- INPUT MATERIAL -
......

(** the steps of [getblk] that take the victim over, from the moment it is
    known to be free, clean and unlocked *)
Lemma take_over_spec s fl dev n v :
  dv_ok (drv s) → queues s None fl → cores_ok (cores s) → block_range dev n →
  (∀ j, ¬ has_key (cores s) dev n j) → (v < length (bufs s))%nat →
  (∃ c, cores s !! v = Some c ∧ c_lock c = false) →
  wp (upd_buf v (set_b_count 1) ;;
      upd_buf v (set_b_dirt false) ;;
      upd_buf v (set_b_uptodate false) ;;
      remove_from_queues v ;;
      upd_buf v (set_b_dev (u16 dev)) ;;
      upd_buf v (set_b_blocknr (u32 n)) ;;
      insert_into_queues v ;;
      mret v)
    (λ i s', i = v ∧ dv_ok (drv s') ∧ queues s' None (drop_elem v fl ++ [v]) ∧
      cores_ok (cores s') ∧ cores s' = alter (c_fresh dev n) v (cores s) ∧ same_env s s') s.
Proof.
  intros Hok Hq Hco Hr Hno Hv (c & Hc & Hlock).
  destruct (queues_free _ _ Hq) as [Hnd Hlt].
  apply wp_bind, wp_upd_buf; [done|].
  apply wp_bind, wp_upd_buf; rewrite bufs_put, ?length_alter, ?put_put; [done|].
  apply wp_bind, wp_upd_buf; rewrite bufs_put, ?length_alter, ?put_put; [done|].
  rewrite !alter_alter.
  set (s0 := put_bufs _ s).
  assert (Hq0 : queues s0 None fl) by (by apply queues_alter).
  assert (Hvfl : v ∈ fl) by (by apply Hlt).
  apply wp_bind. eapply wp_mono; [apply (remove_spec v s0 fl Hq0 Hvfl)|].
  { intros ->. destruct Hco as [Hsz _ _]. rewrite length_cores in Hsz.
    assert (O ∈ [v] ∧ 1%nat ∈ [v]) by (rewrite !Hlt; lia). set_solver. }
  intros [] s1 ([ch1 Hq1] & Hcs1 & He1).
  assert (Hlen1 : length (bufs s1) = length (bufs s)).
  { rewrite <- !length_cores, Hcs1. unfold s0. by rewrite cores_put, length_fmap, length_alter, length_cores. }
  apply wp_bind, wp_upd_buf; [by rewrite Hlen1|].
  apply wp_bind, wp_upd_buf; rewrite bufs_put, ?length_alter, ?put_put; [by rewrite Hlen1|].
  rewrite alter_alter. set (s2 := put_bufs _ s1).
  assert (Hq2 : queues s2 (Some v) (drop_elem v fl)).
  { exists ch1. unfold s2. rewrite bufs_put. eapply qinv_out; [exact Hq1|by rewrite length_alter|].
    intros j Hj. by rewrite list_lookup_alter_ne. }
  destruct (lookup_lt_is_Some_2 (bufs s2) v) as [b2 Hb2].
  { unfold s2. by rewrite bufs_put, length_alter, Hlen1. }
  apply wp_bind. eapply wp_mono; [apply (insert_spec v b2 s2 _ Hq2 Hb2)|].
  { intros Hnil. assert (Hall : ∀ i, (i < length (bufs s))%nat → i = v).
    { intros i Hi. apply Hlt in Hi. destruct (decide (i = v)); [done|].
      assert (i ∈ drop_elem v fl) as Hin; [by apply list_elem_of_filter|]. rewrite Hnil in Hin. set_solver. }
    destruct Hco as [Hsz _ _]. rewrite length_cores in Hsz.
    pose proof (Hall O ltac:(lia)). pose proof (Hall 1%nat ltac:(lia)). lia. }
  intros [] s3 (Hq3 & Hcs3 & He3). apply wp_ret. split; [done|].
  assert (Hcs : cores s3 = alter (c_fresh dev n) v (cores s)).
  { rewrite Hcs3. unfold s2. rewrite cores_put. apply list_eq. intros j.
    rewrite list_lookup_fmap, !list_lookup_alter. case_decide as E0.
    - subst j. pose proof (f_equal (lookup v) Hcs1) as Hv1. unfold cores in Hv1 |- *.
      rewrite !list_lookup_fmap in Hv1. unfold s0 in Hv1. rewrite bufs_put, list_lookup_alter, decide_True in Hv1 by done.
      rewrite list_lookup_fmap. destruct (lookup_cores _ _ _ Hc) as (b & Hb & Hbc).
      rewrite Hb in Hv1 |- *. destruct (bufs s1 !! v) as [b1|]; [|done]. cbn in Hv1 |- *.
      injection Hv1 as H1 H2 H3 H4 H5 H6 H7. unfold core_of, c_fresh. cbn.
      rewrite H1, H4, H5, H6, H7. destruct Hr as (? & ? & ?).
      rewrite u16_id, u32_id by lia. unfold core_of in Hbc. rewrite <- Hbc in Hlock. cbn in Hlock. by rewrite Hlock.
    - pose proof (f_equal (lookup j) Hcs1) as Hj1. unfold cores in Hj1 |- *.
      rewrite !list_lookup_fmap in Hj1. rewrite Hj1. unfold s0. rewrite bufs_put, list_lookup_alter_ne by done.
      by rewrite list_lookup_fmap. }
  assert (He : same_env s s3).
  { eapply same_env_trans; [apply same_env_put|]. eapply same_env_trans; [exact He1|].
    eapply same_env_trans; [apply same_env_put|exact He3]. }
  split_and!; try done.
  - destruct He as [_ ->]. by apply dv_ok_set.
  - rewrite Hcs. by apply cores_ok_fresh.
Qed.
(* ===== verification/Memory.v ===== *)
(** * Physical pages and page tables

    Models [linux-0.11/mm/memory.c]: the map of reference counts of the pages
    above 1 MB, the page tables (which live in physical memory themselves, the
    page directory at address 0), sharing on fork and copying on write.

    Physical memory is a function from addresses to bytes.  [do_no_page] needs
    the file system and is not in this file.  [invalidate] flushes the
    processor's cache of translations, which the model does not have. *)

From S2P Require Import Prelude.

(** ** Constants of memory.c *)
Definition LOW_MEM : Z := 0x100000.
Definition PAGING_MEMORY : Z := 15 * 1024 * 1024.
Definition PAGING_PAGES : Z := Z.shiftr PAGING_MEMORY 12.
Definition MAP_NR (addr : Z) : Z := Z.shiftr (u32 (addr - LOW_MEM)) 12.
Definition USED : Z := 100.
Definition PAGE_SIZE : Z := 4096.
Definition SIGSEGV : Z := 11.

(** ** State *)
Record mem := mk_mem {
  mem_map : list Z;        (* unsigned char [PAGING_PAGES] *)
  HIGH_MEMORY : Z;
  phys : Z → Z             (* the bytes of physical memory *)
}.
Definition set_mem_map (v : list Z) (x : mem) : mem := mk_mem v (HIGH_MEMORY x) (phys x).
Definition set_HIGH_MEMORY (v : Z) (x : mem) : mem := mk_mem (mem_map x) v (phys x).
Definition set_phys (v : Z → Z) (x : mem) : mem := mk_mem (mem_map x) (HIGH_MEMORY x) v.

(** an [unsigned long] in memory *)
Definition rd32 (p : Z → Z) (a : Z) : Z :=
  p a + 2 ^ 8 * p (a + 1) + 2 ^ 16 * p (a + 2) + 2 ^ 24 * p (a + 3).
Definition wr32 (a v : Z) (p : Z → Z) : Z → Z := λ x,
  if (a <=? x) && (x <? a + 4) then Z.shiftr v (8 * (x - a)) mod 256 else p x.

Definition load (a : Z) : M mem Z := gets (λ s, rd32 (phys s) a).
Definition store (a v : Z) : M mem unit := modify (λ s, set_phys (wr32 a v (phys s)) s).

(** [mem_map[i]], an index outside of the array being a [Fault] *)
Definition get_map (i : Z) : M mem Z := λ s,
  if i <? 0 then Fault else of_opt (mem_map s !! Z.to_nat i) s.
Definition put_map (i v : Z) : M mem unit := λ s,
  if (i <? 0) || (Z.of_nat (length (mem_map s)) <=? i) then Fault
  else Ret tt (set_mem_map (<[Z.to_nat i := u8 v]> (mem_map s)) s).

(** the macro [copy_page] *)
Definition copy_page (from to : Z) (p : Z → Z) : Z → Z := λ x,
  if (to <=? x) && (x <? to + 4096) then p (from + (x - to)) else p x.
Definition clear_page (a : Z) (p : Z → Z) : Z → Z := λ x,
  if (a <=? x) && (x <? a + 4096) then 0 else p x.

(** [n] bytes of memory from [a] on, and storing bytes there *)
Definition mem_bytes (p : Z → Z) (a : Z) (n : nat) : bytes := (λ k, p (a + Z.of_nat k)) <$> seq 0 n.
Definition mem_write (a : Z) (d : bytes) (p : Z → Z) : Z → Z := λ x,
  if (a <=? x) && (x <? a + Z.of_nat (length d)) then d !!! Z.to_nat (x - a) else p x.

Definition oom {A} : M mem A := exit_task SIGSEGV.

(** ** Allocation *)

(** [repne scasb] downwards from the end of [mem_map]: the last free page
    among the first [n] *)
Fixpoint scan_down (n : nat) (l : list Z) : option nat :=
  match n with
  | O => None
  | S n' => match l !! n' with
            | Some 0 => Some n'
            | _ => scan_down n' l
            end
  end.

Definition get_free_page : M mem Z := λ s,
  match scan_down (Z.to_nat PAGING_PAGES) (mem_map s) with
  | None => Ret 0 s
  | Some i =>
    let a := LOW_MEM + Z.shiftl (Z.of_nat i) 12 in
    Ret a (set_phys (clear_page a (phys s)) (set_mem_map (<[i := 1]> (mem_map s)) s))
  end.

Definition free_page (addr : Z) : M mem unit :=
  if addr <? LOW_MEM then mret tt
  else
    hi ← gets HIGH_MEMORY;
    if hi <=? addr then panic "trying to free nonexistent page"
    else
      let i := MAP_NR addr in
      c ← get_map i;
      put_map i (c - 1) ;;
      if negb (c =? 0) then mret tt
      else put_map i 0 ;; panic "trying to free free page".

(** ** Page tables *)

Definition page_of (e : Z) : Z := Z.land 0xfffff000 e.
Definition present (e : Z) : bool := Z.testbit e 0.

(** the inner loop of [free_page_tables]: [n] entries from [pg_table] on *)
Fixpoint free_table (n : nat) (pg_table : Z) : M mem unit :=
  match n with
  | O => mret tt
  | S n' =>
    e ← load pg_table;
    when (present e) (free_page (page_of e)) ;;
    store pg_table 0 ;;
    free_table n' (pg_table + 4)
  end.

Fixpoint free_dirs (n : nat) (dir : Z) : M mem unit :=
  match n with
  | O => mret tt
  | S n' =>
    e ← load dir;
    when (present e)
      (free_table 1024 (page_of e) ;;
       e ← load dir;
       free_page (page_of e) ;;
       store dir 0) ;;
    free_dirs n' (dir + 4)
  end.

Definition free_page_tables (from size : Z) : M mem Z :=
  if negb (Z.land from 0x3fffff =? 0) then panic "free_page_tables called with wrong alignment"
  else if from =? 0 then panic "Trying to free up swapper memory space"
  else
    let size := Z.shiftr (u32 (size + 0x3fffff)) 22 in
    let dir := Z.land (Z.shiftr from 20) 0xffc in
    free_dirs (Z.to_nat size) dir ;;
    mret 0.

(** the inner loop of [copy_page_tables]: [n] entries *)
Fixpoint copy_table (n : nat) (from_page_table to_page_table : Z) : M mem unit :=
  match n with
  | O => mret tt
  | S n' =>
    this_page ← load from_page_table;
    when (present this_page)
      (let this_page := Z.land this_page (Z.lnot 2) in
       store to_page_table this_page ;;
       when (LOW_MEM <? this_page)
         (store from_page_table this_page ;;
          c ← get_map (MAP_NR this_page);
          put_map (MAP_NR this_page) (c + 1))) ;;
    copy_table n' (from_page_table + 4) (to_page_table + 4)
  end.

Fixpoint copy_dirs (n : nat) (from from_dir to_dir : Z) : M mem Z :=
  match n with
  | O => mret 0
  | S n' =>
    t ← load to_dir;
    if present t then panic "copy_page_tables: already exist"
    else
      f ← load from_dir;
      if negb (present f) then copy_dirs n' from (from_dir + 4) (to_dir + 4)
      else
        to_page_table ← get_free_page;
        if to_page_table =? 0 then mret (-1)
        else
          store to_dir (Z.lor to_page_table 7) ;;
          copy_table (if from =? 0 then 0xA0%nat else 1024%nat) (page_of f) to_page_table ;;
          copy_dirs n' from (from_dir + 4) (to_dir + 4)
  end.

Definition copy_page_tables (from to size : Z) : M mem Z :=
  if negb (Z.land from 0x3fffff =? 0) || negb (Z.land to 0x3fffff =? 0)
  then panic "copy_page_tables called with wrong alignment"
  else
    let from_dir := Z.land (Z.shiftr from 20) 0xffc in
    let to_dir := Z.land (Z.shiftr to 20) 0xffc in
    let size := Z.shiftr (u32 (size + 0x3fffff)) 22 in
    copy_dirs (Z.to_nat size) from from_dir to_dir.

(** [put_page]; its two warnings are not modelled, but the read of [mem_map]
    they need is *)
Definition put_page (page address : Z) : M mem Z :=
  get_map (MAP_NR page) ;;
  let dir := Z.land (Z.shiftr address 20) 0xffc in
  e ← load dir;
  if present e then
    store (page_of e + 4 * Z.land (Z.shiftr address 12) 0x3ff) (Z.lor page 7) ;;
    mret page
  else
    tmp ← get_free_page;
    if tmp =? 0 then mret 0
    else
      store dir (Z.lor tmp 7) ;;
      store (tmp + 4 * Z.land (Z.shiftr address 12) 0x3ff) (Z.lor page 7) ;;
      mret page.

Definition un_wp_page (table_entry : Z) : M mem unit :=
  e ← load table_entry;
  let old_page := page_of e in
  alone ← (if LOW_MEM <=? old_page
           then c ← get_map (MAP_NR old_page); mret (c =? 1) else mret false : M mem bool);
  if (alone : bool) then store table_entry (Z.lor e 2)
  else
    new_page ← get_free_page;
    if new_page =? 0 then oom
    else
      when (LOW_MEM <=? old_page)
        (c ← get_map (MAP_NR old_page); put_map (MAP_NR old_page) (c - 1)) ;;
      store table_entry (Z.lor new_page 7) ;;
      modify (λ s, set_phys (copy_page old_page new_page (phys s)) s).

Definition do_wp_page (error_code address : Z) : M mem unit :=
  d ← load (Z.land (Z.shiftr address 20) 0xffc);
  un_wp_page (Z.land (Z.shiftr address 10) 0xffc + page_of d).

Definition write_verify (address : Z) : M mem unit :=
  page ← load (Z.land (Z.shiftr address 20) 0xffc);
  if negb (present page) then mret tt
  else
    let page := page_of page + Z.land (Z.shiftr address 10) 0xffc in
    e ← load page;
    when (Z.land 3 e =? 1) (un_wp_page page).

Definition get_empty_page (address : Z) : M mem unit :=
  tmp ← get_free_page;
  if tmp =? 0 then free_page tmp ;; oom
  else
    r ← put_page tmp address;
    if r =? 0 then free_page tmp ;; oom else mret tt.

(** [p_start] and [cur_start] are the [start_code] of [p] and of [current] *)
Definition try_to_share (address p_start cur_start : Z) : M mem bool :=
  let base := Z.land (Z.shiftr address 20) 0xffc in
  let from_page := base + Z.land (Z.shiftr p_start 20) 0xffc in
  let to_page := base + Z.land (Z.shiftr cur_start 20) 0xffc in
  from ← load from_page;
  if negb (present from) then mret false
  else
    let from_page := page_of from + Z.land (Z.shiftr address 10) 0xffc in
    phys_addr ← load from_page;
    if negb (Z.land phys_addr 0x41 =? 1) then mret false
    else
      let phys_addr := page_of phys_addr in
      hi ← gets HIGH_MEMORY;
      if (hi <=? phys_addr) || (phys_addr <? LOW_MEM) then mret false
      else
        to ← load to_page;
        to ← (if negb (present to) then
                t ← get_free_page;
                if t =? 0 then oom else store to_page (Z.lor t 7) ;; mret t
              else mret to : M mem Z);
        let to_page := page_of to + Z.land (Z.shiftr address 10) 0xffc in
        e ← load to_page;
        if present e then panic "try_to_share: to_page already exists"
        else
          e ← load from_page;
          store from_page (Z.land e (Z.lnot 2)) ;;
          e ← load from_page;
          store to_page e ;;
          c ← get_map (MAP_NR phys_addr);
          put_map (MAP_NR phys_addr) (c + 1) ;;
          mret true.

......

- WHAT IS EXPECTED -
Only the lines above starting at the one containing "Definition copy_page_tables (from" and ending at the one containing "copy_dirs (Z.to_nat size)", both included, are to be returned, exactly as they read.

- RESPONSE TO THIS EXERCISE -
Definition copy_page_tables (from to size : Z) : M mem Z :=
  if negb (Z.land from 0x3fffff =? 0) || negb (Z.land to 0x3fffff =? 0)
  then panic "copy_page_tables called with wrong alignment"
  else
    let from_dir := Z.land (Z.shiftr from 20) 0xffc in
    let to_dir := Z.land (Z.shiftr to 20) 0xffc in
    let size := Z.shiftr (u32 (size + 0x3fffff)) 22 in
    copy_dirs (Z.to_nat size) from from_dir to_dir.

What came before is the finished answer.